Stored items
(* ===== verification/CanProps.v ===== *)
(** * Receiving over the CAN bus: src/src/generic/canserial.c

    Frames of data and administrative frames arrive in an interrupt, also in
    the middle of the task that consumes them.  The receive buffer keeps the
    byte stream, the ring of administrative messages is a queue, and an id is
    assigned, reported and given up as the protocol demands. *)
From S2P Require Import Prelude Buffers Protocol World Frames Sched Command CanSerial Firmware Sample ConsoleProps.

(** A message of the hardware. *)
Definition msg_ok (m : canbus_msg) : Prop := length (cm_data m) = 8%nat /\ 0 <= cm_dlc m.

(** ** What a received message does to [CanData] *)

(** The bytes of a frame addressed to the node [id]. *)
Definition frame_bytes (id : Z) (m : canbus_msg) : list Z :=
  if negb (id =? 0) && (cm_id m =? id) then take (Z.to_nat (CANMSG_DATA_LEN m)) (cm_data m) else [].

(** Frames are accepted as long as they fit as a whole. *)
Fixpoint accepted (id : Z) (space : nat) (msgs : list canbus_msg) : list Z :=
  match msgs with
  | [] => []
  | m :: msgs =>
      let d := frame_bytes id m in
      if (length d <=? space)%nat then d ++ accepted id (space - length d) msgs
      else accepted id space msgs
  end.

Lemma accepted_app id a b : forall space,
  accepted id space (a ++ b)
  = accepted id space a ++ accepted id (space - length (accepted id space a)) b.
Proof.
  induction a as [|m a IH]; intros space; [by rewrite Nat.sub_0_r|]. cbn [app accepted].
  destruct (_ <=? space)%nat; [|apply IH]. rewrite IH, <- app_assoc, length_app.
  do 3 f_equal. lia.
Qed.

Lemma accepted_le id msgs : forall space, (length (accepted id space msgs) <= space)%nat.
Proof.
  induction msgs as [|m msgs IH]; intros space; cbn [accepted length]; [lia|].
  destruct (Nat.leb_spec (length (frame_bytes id m)) space); [|apply IH].
  rewrite length_app. pose proof (IH (space - length (frame_bytes id m))%nat). lia.
Qed.

(** The administrative messages of a node. *)
Definition is_admin (id : Z) (m : canbus_msg) : bool :=
  (cm_id m =? CANBUS_ID_ADMIN) || (negb (id =? 0) && (cm_id m =? u32 (id + 1))).

(** [canserial_process_data] on [CanData]. *)
Definition recv (m : canbus_msg) (c : canbus_data) : canbus_data :=
  let id := cd_assigned_id c in
  if negb (id =? 0) && (cm_id m =? id) then
    if u32 (CAN_RX_SIZE - cd_receive_pos c) <? CANMSG_DATA_LEN m then c
    else c <| cd_receive_buf ::= copy_to (Z.to_nat (cd_receive_pos c)) (frame_bytes id m) |>
           <| cd_receive_pos := u8 (cd_receive_pos c + CANMSG_DATA_LEN m) |>
  else if is_admin id m then
    if u32 (cd_admin_pull_pos c + ADMIN_QUEUE_SIZE) <=? cd_admin_push_pos c then c
    else c <| cd_admin_queue ::= <[Z.to_nat (cd_admin_push_pos c mod ADMIN_QUEUE_SIZE) := m]> |>
           <| cd_admin_push_pos := u32 (cd_admin_push_pos c + 1) |>
  else c.

(** Nothing else changes but the pending tasks. *)
Definition only_rx (w w' : world) : Prop :=
  w' = w <| candata := candata w' |> <| woken := woken w' |> <| tasks_status := tasks_status w' |>.

#[export] Instance only_rx_preorder : PreOrder only_rx.
Proof.
  split; [intros w; by destruct w|]. intros w1 w2 w3 E1 E2. unfold only_rx in *.
  rewrite E2, E1. by destruct w3.
Qed.

Lemma process_data_recv m w : exists w',
  canserial_process_data m w = Ok tt w' /\ candata w' = recv m (candata w) /\ only_rx w w'.
Proof.
  unfold canserial_process_data, recv, is_admin, frame_bytes, can, set_can, canserial_notify_rx,
    sched_wake_task, sched_wake_tasks, only_rx. munfold.
  repeat case_match; eexists; (split; [reflexivity|]); split; try done; try (by destruct w).
Qed.

Lemma can_irqs_recv msgs : forall w, exists w',
  can_irqs msgs w = Ok tt w' /\ candata w' = foldl (fun c m => recv m c) (candata w) msgs /\
  only_rx w w'.
Proof.
  induction msgs as [|m msgs IH]; intros w; [by exists w|]. cbn [can_irqs foldl].
  destruct (process_data_recv m w) as (w1 & E1 & C1 & F1).
  unfold canbus_process_data. rewrite (bind_ok _ _ _ _ _ E1).
  destruct (IH w1) as (w2 & E2 & C2 & F2). exists w2. rewrite C2, C1.
  split_and!; [done|done|by etrans].
Qed.

(** ** Data frames while a block is removed *)

Definition can_pending (c : canbus_data) : list Z :=
  take (Z.to_nat (cd_receive_pos c)) (cd_receive_buf c).
(* ===== verification/BridgeProps.v ===== *)
(** * The USB to CAN bridge routes in order: src/src/generic/usb_canbus.c

    Its two rings are queues at all positions, wrapped around or not; the
    frames of the bus reach the host in order although they arrive in an
    interrupt; every frame of the host is echoed, handled by the node itself
    and sent to the bus exactly as its id demands; a frame is only discarded
    when the bus has refused to send for 50 ms. *)
From S2P Require Import Prelude Buffers Protocol World Frames Sched Command CanSerial UsbCdc UsbCanbus Firmware Sample ConsoleProps CanProps UsbProps.

(** ** Rings

    A ring of [n] elements with two positions that count modulo 2^32. *)
Section Ring.
Context {A : Type} (n : Z) (d : A).
Hypothesis n_pos : 0 < n < 2 ^ 32.
Hypothesis n_div : (n | 2 ^ 32).

Definition ring (q : list A) (pull push : Z) : list A :=
  map (fun j => default d (q !! Z.to_nat ((pull + j) mod n))) (seqZ 0 (u32 (push - pull))).

Record ring_ok (q : list A) (pull push : Z) : Prop := {
  rg_len : Z.of_nat (length q) = n;
  rg_pull : 0 <= pull < 2 ^ 32;
  rg_push : 0 <= push < 2 ^ 32;
  rg_max : u32 (push - pull) <= n
}.

Lemma mod_u32 x : u32 x mod n = x mod n.
Proof. apply Z.mod_mod_divide. done. Qed.

Lemma length_ring q pull push : Z.of_nat (length (ring q pull push)) = u32 (push - pull).
Proof. clear n_pos n_div. unfold ring. rewrite length_map, length_seqZ. pose proof (u32_range (push - pull)). lia. Qed.

Lemma ring_empty q pull : ring q pull pull = [].
Proof. unfold ring. by rewrite Z.sub_diag. Qed.

Lemma ring_nil_inv q pull push : ring_ok q pull push -> ring q pull push = [] -> pull = push.
Proof.
  clear n_pos n_div. intros [_ H1 H2 _] E. pose proof (length_ring q pull push) as El. rewrite E in El. simpl in El.
  word_lia.
Qed.

(** The element at [pull] is the first one. *)
Lemma ring_pop q pull push : ring_ok q pull push -> pull <> push ->
  exists x, q !! Z.to_nat (pull mod n) = Some x /\
    ring q pull push = x :: ring q (u32 (pull + 1)) push /\ ring_ok q (u32 (pull + 1)) push.
Proof.
  intros [Hl H1 H2 Hm] Hne.
  destruct (lookup_lt_is_Some_2 q (Z.to_nat (pull mod n))) as [x Ex].
  { pose proof (Z.mod_pos_bound pull n (proj1 n_pos)). lia. }
  exists x. assert (u32 (push - u32 (pull + 1)) = u32 (push - pull) - 1) as E by word_lia.
  assert (1 <= u32 (push - pull)) as Hlen by word_lia.
  split_and!; [done| |constructor; [done|apply u32_range|done|lia]].
  unfold ring. rewrite E, seqZ_cons by lia. cbn [map]. rewrite Z.add_0_r, Ex. f_equal.
  change (Z.succ 0) with (1 + 0). rewrite <- (fmap_add_seqZ 1), map_map.
  replace (Z.pred (u32 (push - pull))) with (u32 (push - pull) - 1) by lia.
  apply map_ext. intros j. do 3 f_equal. rewrite <- (mod_u32 (u32 _ + _)), u32_add_l, mod_u32. f_equal. lia.
Qed.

#### [Assignment]
Look through the entries above and quote exactly the lines from the line with "destruct (Nat.leb_spec (length" to the line with "(** [canserial_process_data] on [CanData]. *)", counting both of those lines.

#### [Answer box]
  destruct (Nat.leb_spec (length (frame_bytes id m)) space); [|apply IH].
  rewrite length_app. pose proof (IH (space - length (frame_bytes id m))%nat). lia.
Qed.

(** The administrative messages of a node. *)
Definition is_admin (id : Z) (m : canbus_msg) : bool :=
  (cm_id m =? CANBUS_ID_ADMIN) || (negb (id =? 0) && (cm_id m =? u32 (id + 1))).

(** [canserial_process_data] on [CanData]. *)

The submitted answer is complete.